Find the line that contains "- split; [exact Hl|exact Hc].", then repeat it and each line after it to the end of the records, exactly.

** Task material follows **

(* ===== verification/WorkspaceWitness.v ===== *)
(** * WorkspaceWitness: the workspace theorems at concrete inputs.

    A platform that satisfies [PlatformLaws] -- a hash that prints a padded suffix
    of its input in hexadecimal, an injective manifest codec -- and one workspace
    run through the store and the agent, on which each theorem with hypotheses is
    applied. *)

From S2P Require Import Prelude.
From S2P Require Import WorkspaceStore.
From S2P Require Import WorkspaceStoreFacts.
From S2P Require Import WorkspaceSnapshotFacts.
From S2P Require Import WorkspaceRestoreFacts.
From S2P Require Import WorkspaceSync.
From S2P Require Import WorkspaceSyncFacts.

Local Open Scope string_scope.

(** ** A concrete platform *)

#[export] Instance Entry_countable : Countable Entry.
Proof.
  refine (inj_countable' (λ e, (e_Path e, e_Hash e, e_Mode e, e_Size e))
    (λ '(p, h, m, z), mkEntry p h m z) _). by intros [].
Defined.

#[export] Instance Manifest_countable : Countable Manifest.
Proof.
  refine (inj_countable' (λ m, (m_ID m, m_WorkspaceID m, m_Parent m, m_Name m,
      m_Description m, m_Trigger m, m_CreatedAt m, m_Entries m))
    (λ '(a, b, c, d, e, f, g, h), mkManifest a b c d e f g h) _). by intros [].
Defined.

Fixpoint hex_bytes (s : string) : string :=
  match s with
  | EmptyString => EmptyString
  | String c s => hex_byte (Z.of_nat (Ascii.nat_of_ascii c)) (hex_bytes s)
  end.
Definition zeros : string := "0000000000000000000000000000000000000000000000000000000000000000".

#[export] Instance demo : Platform := {|
  sha256hex d := str_take 64 (hex_bytes (String.rev d) +:+ zeros);
  json_marshal m := pos_string (encode m);
  json_unmarshal b := decode (string_pos b);
  mksquashfs _ _ := "image" |}.

Lemma hex_bytes_hex s : hex_string (hex_bytes s) = true.
Proof.
  induction s as [|c s IH]; [done|]. cbn [hex_bytes]. unfold hex_byte.
  assert (Hc : (0 ≤ Z.of_nat (nat_of_ascii c) < 256)%Z) by (pose proof (nat_ascii_bounded c); lia).
  destruct (hex_byte_digits _ Hc) as [H1 H2]. apply hex_digit_hex in H1, H2.
  cbn in H1, H2 |- *. rewrite andb_true_r in H1, H2. by rewrite H1, H2, IH.
Qed.

#[export] Instance demo_laws : PlatformLaws demo.
Proof.
  split.
  - intros m _. cbn. by rewrite string_pos_string, decode_encode.
  - intros d. apply hex_string_take. by rewrite hex_string_app, hex_bytes_hex.
  - intros d. apply str_take_length. rewrite str_length_app. cbn. lia.
Qed.

#[export] Instance demo_mounter : Mounter := {| unsquashfs _ := ∅ |}.

(** ** A workspace *)

Definition ws : Store := mkStore "app/ws" 1 "" false true ∅ "ws".
Definition sys0 : Sys := mkSys ∅ [] [] 1000 7 18 "".
Definition files : tree :=
  {[ "main.go" := Regular 420 "package main"; "doc/a.md" := Regular 384 "# a";
     "node_modules/x.js" := Regular 420 "x"; "link" := Irregular ]}.

(** The same bucket, a tick later, with the calls to come given. *)
Definition later (t : Z) (l : list outcome) (st : Sys) : Sys :=
  mkSys (bucket st) l [] t (pid st) (umask st) (restoredDigest st).

Definition snap1 := Snapshot ws files "one" "" "on-demand" "" sys0.
Definition st1 : Sys := snap1.2.

Example snap1_entries :
  match snap1.1 with
  | Ok m => (λ e, (e_Path e, e_Size e)) <$> m_Entries m = [("doc/a.md", 3%Z); ("main.go", 12%Z)]
  | Err _ => False
  end.
Proof. vm_compute. reflexivity. Qed.

(** Two checkpoints, kept by a store that keeps five. *)
Definition ws5 : Store := mkStore "app/ws" 5 "" false true ∅ "ws".
Definition files2 : tree := <["main.go" := Regular 420 "package main2"]> files.
Definition st2 : Sys :=
  (Snapshot ws5 files2 "two" "" "on-demand" "" (later 2000 [] (Snapshot ws5 files "one" "" "on-demand" "" sys0).2)).2.

(** ** Store *)

Lemma planRetention_spec_witness :
  "b" ∈ (planRetention ["c"; "b"; "a"] 1 {["a"]}).2.
Proof.
  assert (Hnd : NoDup ["c"; "b"; "a"]) by (apply (bool_decide_unpack _); vm_compute; exact I).
  pose proof (planRetention_spec ["c"; "b"; "a"] 1 {["a"]} Hnd) as H.
  destruct (planRetention ["c"; "b"; "a"] 1 {["a"]}) as [sv dm].
  apply (proj2 H). split_and!; [lia|set_solver|]. exists 1%nat. split; [reflexivity|simpl; lia].
Defined.

Definition st_prune : Sys := later 2001 [Done; Done; Unknown; Done; Lost] st2.
Definition id2 : string := newID 2000 7.

Lemma Prune_preserves_retained_witness :
  bucket (Prune ws st_prune).2 !! manifestKey ws id2 = bucket st_prune !! manifestKey ws id2.
Proof.
  assert (Hn : checkpoints ws (bucket st_prune) !! 0%nat = Some id2) by (vm_compute; reflexivity).
  destruct (Prune_preserves_retained ws st_prune 0 id2 Hn) as [H _].
  - right. left. reflexivity.
  - exact H.
Defined.

Lemma sys0_key k v : bucket sys0 !! k = Some v → False.
Proof. change (bucket sys0) with (∅ : gmap string string). by rewrite lookup_empty. Qed.

Lemma sys0_checkpoints id : id ∈ checkpoints ws (bucket sys0) → False.
Proof. intros [_ [b Hb]]%elem_of_checkpoints. by apply sys0_key in Hb. Qed.


Lemma history_intact_witness : intact ws (bucket snap1.2).
Proof.
  apply (history_intact ws). apply history_snapshot.
  - reflexivity.
  - vm_compute. reflexivity.
  - apply history_new.
Defined.

Lemma newID_monotone_witness :
  String.compare (newID 1000 7) (newID 2000 3) = Lt ∧ String.le (newID 1000 7) (newID 2000 3).
Proof. exact (newID_monotone 1000 2000 7 3 ltac:(lia) ltac:(lia) ltac:(reflexivity)). Defined.

Lemma Snapshot_outcome_witness :
  (Snapshot ws ∅ "" "" "periodic" "" sys0).1 = Err ErrNothingToSave.
Proof.
  pose proof (Snapshot_outcome ws ∅ "" "" "periodic" "" sys0 eq_refl eq_refl) as H.
  cbv zeta in H. destruct (Snapshot ws ∅ "" "" "periodic" "" sys0) as [r st'].
  destruct H as [-> _]. vm_compute. reflexivity.
Defined.


(** ** Agent *)

Definition env0 : string → string := λ _, "".
Definition agent0 (st : Sys) : Agent :=
  mkAgent st files None (mkGenFS ∅ None None) None false "" None None.

Lemma save_slot_exclusive_witness :
  let a := (save_begin "periodic" (agent0 sys0)).2 in
  is_Some (save_end (Err (Refused "disk full")) a).
Proof.
  intros a. apply (save_slot_exclusive (agent0 sys0) (a, <[0%nat := Saving]> (λ _, Idle)) eq_refl eq_refl)
    with (t := 0%nat).
  - apply rtc_once. apply (step_save_begin _ _ 0%nat "periodic" ""); reflexivity.
  - reflexivity.
Defined.

Lemma serve_releases_slot_witness :
  slot (serve env0 0 ws true (RestoreTo true "nope") (agent0 sys0)).2 = false.
Proof.
  exact (proj1 (serve_releases_slot env0 0 ws true (RestoreTo true "nope") (agent0 sys0) eq_refl eq_refl)).
Defined.

Definition reader : Store := mkStore "app/ws" 5 "" true true ∅ "ws".

Lemma reader_never_writes_witness :
  bucket (sys (serve env0 0 reader true Sigterm (agent0 st2)).2) = bucket st2.
Proof. exact (proj2 (reader_never_writes env0 0 reader Sigterm (agent0 st2) eq_refl)). Defined.

Definition agent_gen : Agent :=
  mkAgent (later 3000 [] st2) ∅ None (mkGenFS {[1%Z := ∅]} (Some 1%Z) None) (Some (1%Z, "")) false "" None None.

Lemma refresh_atomic_witness :
  g_dirs (genfs (handle_refresh env0 1000 reader true agent_gen).2) !! 1%Z = Some ∅.
Proof.
  destruct (refresh_atomic env0 1000 reader true 1 "" ∅ agent_gen) as (resp & a' & H & Hd & _).
  - reflexivity.
  - reflexivity.
  - reflexivity.
  - rewrite H. exact Hd.
Defined.

Example refresh_moves : gens (handle_refresh env0 1000 reader true agent_gen).2 = Some (2%Z, newID 2000 7).
Proof. vm_compute. reflexivity. Qed.

Lemma checkpoint_200_witness :
  match handle_checkpoint ws true true "n" "d" (agent0 sys0) with
  | (Ok resp, a') => bucket (sys a') !! latestKey ws = Some (newID 1000 7) ∧ code resp = 200%Z
  | (Err _, _) => False
  end.
Proof.
  assert (Hr : match (handle_checkpoint ws true true "n" "d" (agent0 sys0)).1 with
    | Ok r => head (body r) = Some ("checkpointId", JStr (newID 1000 7))
    | Err _ => False end) by (vm_compute; reflexivity).
  destruct (handle_checkpoint ws true true "n" "d" (agent0 sys0)) as [[resp|e] a'] eqn:E; [|exact Hr].
  destruct (checkpoint_200_is_latest ws true true "n" "d" (newID 1000 7) (agent0 sys0) a' resp E Hr)
    as (Hc & Hl & _).
  - vm_compute. discriminate.
  - split; [exact Hl|exact Hc].
Defined.

Lemma shutdown_discards_overlay_witness :
  let a := mkAgent st2 ∅ (Some (mkMount ∅ files)) (mkGenFS ∅ None None) None false "" None None in
  view a = files ∧ ∃ a', shutdown env0 ws true a = (Ok "skipped: no files", a') ∧ view a' = ∅.
Proof.
  intros a. split; [reflexivity|].
  destruct (shutdown_discards_overlay env0 ws a (mkMount ∅ files)) as (a' & H & _ & Hv).
  - reflexivity.
  - reflexivity.
  - reflexivity.
  - vm_compute. reflexivity.
  - vm_compute. discriminate.
  - reflexivity.
  - exists a'. split; [exact H|exact Hv].
Defined.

** End of Task material **

- **Solution to the problem**
  - split; [exact Hl|exact Hc].
Defined.

Lemma shutdown_discards_overlay_witness :
  let a := mkAgent st2 ∅ (Some (mkMount ∅ files)) (mkGenFS ∅ None None) None false "" None None in
  view a = files ∧ ∃ a', shutdown env0 ws true a = (Ok "skipped: no files", a') ∧ view a' = ∅.
Proof.
  intros a. split; [reflexivity|].
  destruct (shutdown_discards_overlay env0 ws a (mkMount ∅ files)) as (a' & H & _ & Hv).
  - reflexivity.
  - reflexivity.
  - reflexivity.
  - vm_compute. reflexivity.
  - vm_compute. discriminate.
  - reflexivity.
  - exists a'. split; [exact H|exact Hv].
Defined.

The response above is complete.